Every few years BECTU will bump you up one subscription band in expectation that you're earning more. It's very easy to e-mail them and inform them otherwise and part of the admin that adults carry out on a daily basis.

 

Any reasonable person would expect the sending of such a letter from BECTU to happen automatically so we don't have to pay someone sat a desk to do it manually. Unfortunately computers don't know about the sensitivities about the timing of Covid-19 and so when a person received a letter this week they overacted and blasted about it on facebook followed by all the sheep that can't do a basic google search.

BECTU are actually dropping the rates on the lowest three bands by £1.25/month in October 2020 "to reduce the burden on those members on the lowest incomes who are under the most financial pressure, and introduce a stronger element of fairness into the system.

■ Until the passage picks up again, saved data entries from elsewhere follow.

(* ===== verification/WorkflowSound.v ===== *)
(** What a compiled Workflow block never does at run time: the schemas of [WorkflowSchema] and
    the expressions of [WorkflowExpr] meet the runs of [WorkflowRun].

    The values of a run are those its nodes committed, each checked against the frozen schema
    of its node ([contract]); the scope of a node is the one [WorkflowFlow] computes over the
    block's input.  So the environment a started node evaluates its expressions in meets the
    schemas they were compiled against. *)

From S2P Require Import Message Attempt Prelude Text Json Workflow WorkflowGraph WorkflowFlow WorkflowBudget WorkflowSchema WorkflowExpr WorkflowRun.
From stdpp Require Import options.
Open Scope N_scope.

(** [review::result_schema] *)
Definition review_schema (actions : list WorkflowReviewAction) : json :=
  closed_object
    (collect_map [(lit "action", jobj [("type", jstr "string"); ("enum", Array (map String (map action_id actions ++ [REVIEW_TIMEOUT_PORT])))]);
                  (lit "content", kind_schema "string")])
    (map lit ["action"; "content"]%string).

(** The schema the value of a node has, by the exit it took; [frozen] is that of the kinds whose
    schema the compiler derives. *)
Definition contract (n : WorkflowNodeDefinition) (frozen : json) (p : WorkflowPort) : json :=
  match n with
  | NModel _ _ output _ _ => if decide (p = PFail) then error_schema else model_output_schema output
  | NAgent _ _ output routes _ => if decide (p = PFail) then error_schema else agent_value_schema output routes
  | NTool _ _ _ _ _ | NCode _ _ _ _ _ _ => if decide (p = PFail) then error_schema else frozen
  | NClassifier _ _ _ _ => classifier_result_schema
  | NReview _ actions _ => review_schema actions
  | _ => frozen
  end.

Lemma supported_text : supported (kind_schema "string").
Proof. apply (supported_kind (lit "string")). known_key. Qed.

Lemma review_supported actions k p :
  map_get k [(lit "action", jobj [("type", jstr "string"); ("enum", Array (map String (map action_id actions ++ [REVIEW_TIMEOUT_PORT])))]);
             (lit "content", kind_schema "string")] = Some p → supported p.
Proof.
  cbn [map_get]. case_decide; [intros [= <-]; apply (supported_enum_of (lit "string")); known_key|].
  case_decide; [intros [= <-]; apply supported_text|done].
Qed.

Section valid.
Context `{JsonSchema}.

Lemma commit_valid {A} schema v (m : result WorkflowRunError A) c :
  (_ ← validate_commit schema v; m) = Ok c → is_valid schema v = true ∧ m = Ok c.
Proof using. intros (u & Hv & Hm)%bind_ok. destruct u. by apply validate_commit_ok in Hv as [_ Hv]. Qed.

Lemma text_valid t : is_valid (kind_schema "string") (String t) = true.
Proof using All. apply (kind_valid (lit "string")); [known_key|done]. Qed.

(** What a person's answer becomes meets the schema of a Human Input node. *)
Lemma review_valid actions action shown :
  action ∈ map action_id actions ++ [REVIEW_TIMEOUT_PORT] →
  is_valid (review_schema actions) (jobj [("action", String action); ("content", String shown)]) = true.
Proof using All.
  intros Ha. unfold review_schema.
  change (collect_map _) with [(lit "action", jobj [("type", jstr "string"); ("enum", Array (map String (map action_id actions ++ [REVIEW_TIMEOUT_PORT])))]);
                               (lit "content", kind_schema "string")].
  change (jobj [("action", String action); ("content", String shown)]) with (Object [(lit "action", String action); (lit "content", String shown)]).
  apply closed_valid; [apply review_supported| | |].
  - intros k [->|[->|Hk]%elem_of_cons]%elem_of_cons; [by eexists|by eexists|by apply not_elem_of_nil in Hk].
  - intros k p x Hp Hx. cbn [map_get] in Hp, Hx. case_decide; [|case_decide; [|done]]; injection Hp as <-; injection Hx as <-.
    + apply (enum_valid (lit "string")); [known_key|done|]. exists (String action). split; [|reflexivity].
      by apply (list_elem_of_fmap_2 String).
    + apply text_valid.
  - intros k x Hx. cbn [map_get] in Hx |- *. case_decide; [by eexists|]. case_decide; [by eexists|done].
Qed.

Lemma strategy_valid schema on_error stop report bytes c v :
  value_or_strategy schema on_error stop report bytes = Ok c → c_value c = Some v →
  is_valid (if decide (c_port c = PFail) then error_schema else schema) v = true.
Proof using.
  unfold value_or_strategy. intros Hc Hv. destruct report; try done; [|destruct on_error; [done| |]].
  all: apply commit_valid in Hc as [Hval [= <-]]; injection Hv as <-; exact Hval.
Qed.

(** Whatever a node commits meets its contract at the exit it leaves by. *)
Lemma complete_valid id n frozen bytes report c v :
  complete id n frozen bytes report = Ok c → c_value c = Some v → is_valid (contract n frozen (c_port c)) v = true.
Proof using All.
  intros Hc Hv. unfold complete in Hc. destruct n; cbn [contract].
  all: try (destruct report; try done; first [apply commit_valid in Hc as [Hval [= <-]]|injection Hc as <-];
            try discriminate Hv; injection Hv as <-; exact Hval).
  - destruct report; try done. apply bind_ok in Hc as (class & _ & Hc). apply commit_valid in Hc as [Hval [= <-]]. by injection Hv as <-.
  - apply (strategy_valid _ on_error (λ _, unexpected) report bytes); [by destruct report|done].
  - eapply strategy_valid; [|done]. by destruct report.
  - destruct report as [| | | |answer shown| | | |]; try done. apply bind_ok in Hc as (action & Ha & [= <-]). injection Hv as <-.
    apply review_valid, elem_of_app. destruct answer as [i|]; [|injection Ha as <-; right; constructor].
    left. apply ok_or_ok, fmap_Some in Ha as (x & Hx & ->). apply (list_elem_of_fmap_2 action_id). by eapply list_elem_of_lookup_2.
  - apply (strategy_valid _ on_error (λ _, unexpected) report bytes); [by destruct report|done].
  - assert (Hb : (c ← value_or_strategy (agent_value_schema output routes) on_error (λ _, unexpected) report bytes;
      match routes, c_value c with
      | _ :: _, Some v => if decide (c_port c = PFail) then Ok c else Ok (plain (Some v) (chosen_route v) bytes)
      | _, _ => Ok c end) = Ok c) by (by destruct report).
    apply bind_ok in Hb as (c0 & Hc0 & Hb). pose proof (strategy_valid _ _ _ _ _ _ v Hc0) as Hval.
    destruct routes as [|route routes]; [injection Hb as <-; by apply Hval|].
    destruct (c_value c0) as [v0|] eqn:E; [|injection Hb as <-; congruence].
    case_decide as Hp; [injection Hb as <-; rewrite decide_True by done; apply Hval; congruence|]. injection Hb as <-. injection Hv as <-. cbn [plain c_port].
    rewrite decide_False by (unfold chosen_route, case; by case_decide). apply Hval. congruence.
  - destruct report; try done. apply bind_ok in Hc as (p & _ & [= <-]). done.
Qed.
End valid.

Lemma error_supported : supported error_schema.
Proof.
  apply (supported_closed [(lit "error_message", kind_schema "string"); (lit "error_type", kind_schema "string")]).
  intros k p. cbn [map_get]. case_decide; [intros [= <-]; apply supported_text|].
  case_decide; [intros [= <-]; apply supported_text|done].
Qed.

Lemma contract_success n frozen p : p ≠ PFail → contract n frozen p = contract n frozen PNext.
Proof. intros Hp. destruct n; cbn [contract]; rewrite ?decide_False by done; reflexivity. Qed.
Lemma contract_failure n frozen : has_fail_branch n = true → contract n frozen PFail = error_schema.
Proof. by destruct n. Qed.

(** ** A run of a compiled block *)

(** What the compiler's walk over the nodes leaves: the schemas [after] each node are the
    contracts of the nodes that have a value. *)
Definition compiled (b : WorkflowBlock) (frozen : str → json) (after : list (str * SchemaMap)) : Prop :=
  ∀ p nd schema, map_get p (block_nodes b) = Some nd → (m ← map_get p after; map_get p m) = Some schema →
    produces nd = true ∧ schema = contract nd (frozen p) PNext ∧ supported schema.

(** The input a root block starts with ([execute_block]) *)
Definition entered `{JsonText} `{Validator} (schema raw args : json) : Prop :=
  btrees schema ∧ validate_root_schema schema = Ok () ∧
  apply_schema_defaults schema raw = Ok args ∧ validate_commit schema args = Ok ().

(** [SchemaMap::from_schema] *)
Definition from_schema (schema : json) : SchemaMap := [(lit "args", schema_with_defaults_required schema)].

Section sound.
Context `{JsonTextLaws} `{JsonSchema} `{!ValidatorLaws} `{BddLaws}.
Context (b : WorkflowBlock) (cf : ControlFlow) (s : ActivationScopes) (frozen : str → json) (after : list (str * SchemaMap)).
Hypothesis Hck : checked b cf [].
Hypothesis Hexits : exits_ok b.
Hypothesis Hscopes : activation_scopes b cf = Ok s.
Hypothesis Hcompiled : compiled b frozen after.

(** Every completion is [execute_node]'s with the frozen schema of the program. *)
Definition executed (tr : list event) : Prop :=
  ∀ n c, (n, c) ∈ completed tr → ∃ nd bytes report,
    map_get n (block_nodes b) = Some nd ∧ complete n nd (frozen n) bytes report = Ok c.

(** No node is named [args]. *)
Lemma node_name n nd : map_get n (block_nodes b) = Some nd → n ≠ lit "args".
Proof using Hck.
  intros Hn. pose proof (ck_flow _ _ _ Hck) as Hf. unfold control_flow in Hf.
  apply bind_ok in Hf as (? & _ & Hf). apply bind_ok in Hf as (? & _ & Hf).
  apply bind_ok in Hf as (? & Hnames%try_for_each_ok & _). rewrite Forall_forall in Hnames. apply map_get_pair in Hn.
  specialize (Hnames _ Hn). apply guard_err_ok, orb_false_iff in Hnames as [Hne _]. by apply bool_decide_eq_false in Hne.
Qed.

Lemma environment_conforms raw args tr g n sc fo :
  entered (block_input b) raw args → run b cf [] tr g → executed tr → Started n sc fo ∈ tr →
  conforms (scope s n after (from_schema (block_input b))) args sc.
Proof using All.
  intros (Ho & Hroot & Hdef & Hcommit) Hr Hex Hin k schema Hk. right.
  destruct (scope_met b cf [] Hck s tr g n sc fo after _ k schema Hexits Hscopes Hr Hin Hk) as [Hbase|(c & Hc & Hsc & Hfo & _ & Hport)].
  - cbn [from_schema map_get] in Hbase. case_decide; [subst k; injection Hbase as <-|done].
    destruct (entry_valid (block_input b) raw args Ho Hroot Hdef Hcommit) as [Hs Hv]. split; [done|]. exists args. split; [|done].
    unfold root. by rewrite decide_True.
  - destruct (Hex k c Hc) as (nd & bytes & report & Hnd & Hcomp). unfold root. rewrite decide_False by (by eapply node_name).
    pose proof (complete_exit k nd _ bytes report c (ck_agents _ _ _ Hck k nd Hnd) Hcomp) as [Hexit Hval].
    assert (Hcase : supported schema ∧ produces nd = true ∧ contract nd (frozen k) (c_port c) = schema).
    { destruct Hport as [[Hnf Hs]|[Hf ->]].
      - destruct (Hcompiled k nd schema Hnd Hs) as (Hp & -> & Hsup). split; [done|]. split; [done|].
        apply contract_success. by rewrite <- Hfo.
      - split; [apply error_supported|]. apply Hfo in Hf. rewrite Hf in Hexit |- *. apply fail_exit in Hexit.
        split; [by destruct nd|by apply contract_failure]. }
    destruct Hcase as (Hsup & Hp & <-). split; [done|]. destruct (Hval Hp) as [v Hv]. exists v.
    split; [by apply Hsc|]. by eapply complete_valid.
Qed.
End sound.

(** C25 No expression of a compiled block goes wrong: when a node of the root block starts, every
    value the compiler typed in its scope evaluates, from the input and the values committed so
    far, to a value of its schema, and every condition it accepted is decided, unless a bound
    on sizes or depth is exceeded. *)
Theorem started_node_safe `{JsonTextLaws} `{JsonSchema} `{!ValidatorLaws} `{BddLaws} `{AstText} `{!JsonRender} `{FloatOrderLaws}
    b cf s frozen after raw args tr g n sc fo :
  checked b cf [] → exits_ok b → activation_scopes b cf = Ok s → compiled b frozen after → entered (block_input b) raw args →
  run b cf [] tr g → executed b frozen tr → Started n sc fo ∈ tr →
  let available := scope s n after (from_schema (block_input b)) in
  (∀ e depth schema, value_schema available e depth = Ok schema →
     match evaluate_value args sc e with Ok v => is_valid schema v = true | Err error => error ∈ bound_errors end) ∧
  (∀ p depth, validate_predicate available depth p = Ok () →
     match evaluate_predicate args sc p with Ok _ => True | Err error => error ∈ bound_errors end).
Proof.
  intros Hck He Hs Hc Hen Hr Hex Hin available.
  pose proof (environment_conforms b cf s frozen after Hck He Hs Hc raw args tr g n sc fo Hen Hr Hex Hin) as Hconf. split.
  - intros e depth schema Hsch. by apply (value_sound available args sc Hconf e depth schema).
  - intros p depth Hp. by apply (predicate_sound available args sc Hconf p depth).
Qed.

(** ** An example *)

Module Example_sound.
Import Sizes Printed Formulas Example_run.

(** What the template of [sample] may read: the model's text, and the unit of the input *)
Definition greeting : WorkflowValue := VTemplate [ref ["m"; "text"]; VLiteral (jstr " by the "); ref ["args"; "unit"]].

Definition committed_by (l : list action) : list (str * NodeCompletion) :=
  omap (λ a, match a with Settle id (Ok c) => Some (id, c) | _ => None end) l.
Definition of_program (x : str * NodeCompletion) : Prop :=
  ∃ nd bytes report, map_get x.1 (block_nodes sample) = Some nd ∧ complete x.1 nd Null bytes report = Ok x.2.

Lemma of_program_settled (id : string) n report rest :
  map_get (lit id) (block_nodes sample) = Some n → Forall of_program (committed_by rest) →
  Forall of_program (committed_by (settled_ok id n report :: rest)).
Proof.
  intros Hg Hr. unfold settled_ok, committed_by. cbn [omap list_omap]. destruct (complete (lit id) n Null 0 report) as [c|] eqn:E; [|done].
  constructor; [|done]. by exists n, 0, report.
Defined.
Lemma of_program_polled (id : string) rest : Forall of_program (committed_by rest) → Forall of_program (committed_by (Poll (lit id) :: rest)).
Proof. done. Defined.

Lemma sample_executed : executed sample (λ _, Null) last_state.1.
Proof.
  intros n c Hc. assert (Hall : Forall of_program (completed last_state.1)).
  { replace (completed last_state.1) with (committed_by script) by (vm_compute; reflexivity). unfold script.
    repeat first [apply of_program_polled | apply of_program_settled; [vm_compute; reflexivity|] | apply Forall_nil_2]. }
  rewrite Forall_forall in Hall. apply (Hall (n, c) Hc).
Defined.

Lemma sample_compiled : compiled sample (λ _, Null) sample_after.
Proof.
  intros p nd schema Hnd Hs. unfold sample_after in Hs. cbn [map_get] in Hs. case_decide; [subst p|done]. cbn in Hs.
  injection Hs as <-. vm_compute in Hnd. injection Hnd as <-. split; [done|]. split; [done|].
  apply sample_supported. vm_compute. reflexivity.
Defined.

Definition sample_day : json := jobj [("unit", jstr "day")].
Lemma sample_entered : entered (block_input sample) (jobj []) sample_day.
Proof. split_and!; [repeat split; repeat constructor|vm_compute; reflexivity..]. Defined.

Lemma started_node_safe_witness :
  evaluate_value sample_day [(lit "m", model_value)] greeting = Ok (jstr "hello by the day") ∧
  match evaluate_value sample_day [(lit "m", model_value)] greeting with
  | Ok v => is_valid (kind_schema "string") v = true
  | Err error => error ∈ bound_errors
  end.
Proof.
  split; [vm_compute; reflexivity|].
  apply (proj1 (started_node_safe sample sample_flow sample_scopes (λ _, Null) sample_after (jobj []) sample_day last_state.1 last_state.2 (lit "x")
    [(lit "m", model_value)] ∅ sample_checked sample_exits sample_scopes_ok sample_compiled sample_entered last_run sample_executed template_started)
    greeting 0 (kind_schema "string")).
  vm_compute. reflexivity.
Defined.
End Example_sound.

This results in reduced subscriptions for approximately 8,700 banded rate members paying by direct debit and up to 1,200 more who pay via the 1% of income scheme."https://bectu.org.uk...snyuvgphffsnyu/

We degrade unions at our peril!

 

I left because of the way fees are based on your invoice totals and not your profit (which is the self-employed person's income), and they just didn't get it.

 

And this didn't sound right so I spent a couple of minutes getting the rulebook up available here

On Page 5: "Gross annual earnings shall be defined for this purpose as a member's pre-tax earnings"

 

If you google pre-tax earning you get:"Pretax earnings is a company's income after all operating expenses, including interest and depreciation, have been deducted from total sales or revenues, but before income taxes have been subtracted"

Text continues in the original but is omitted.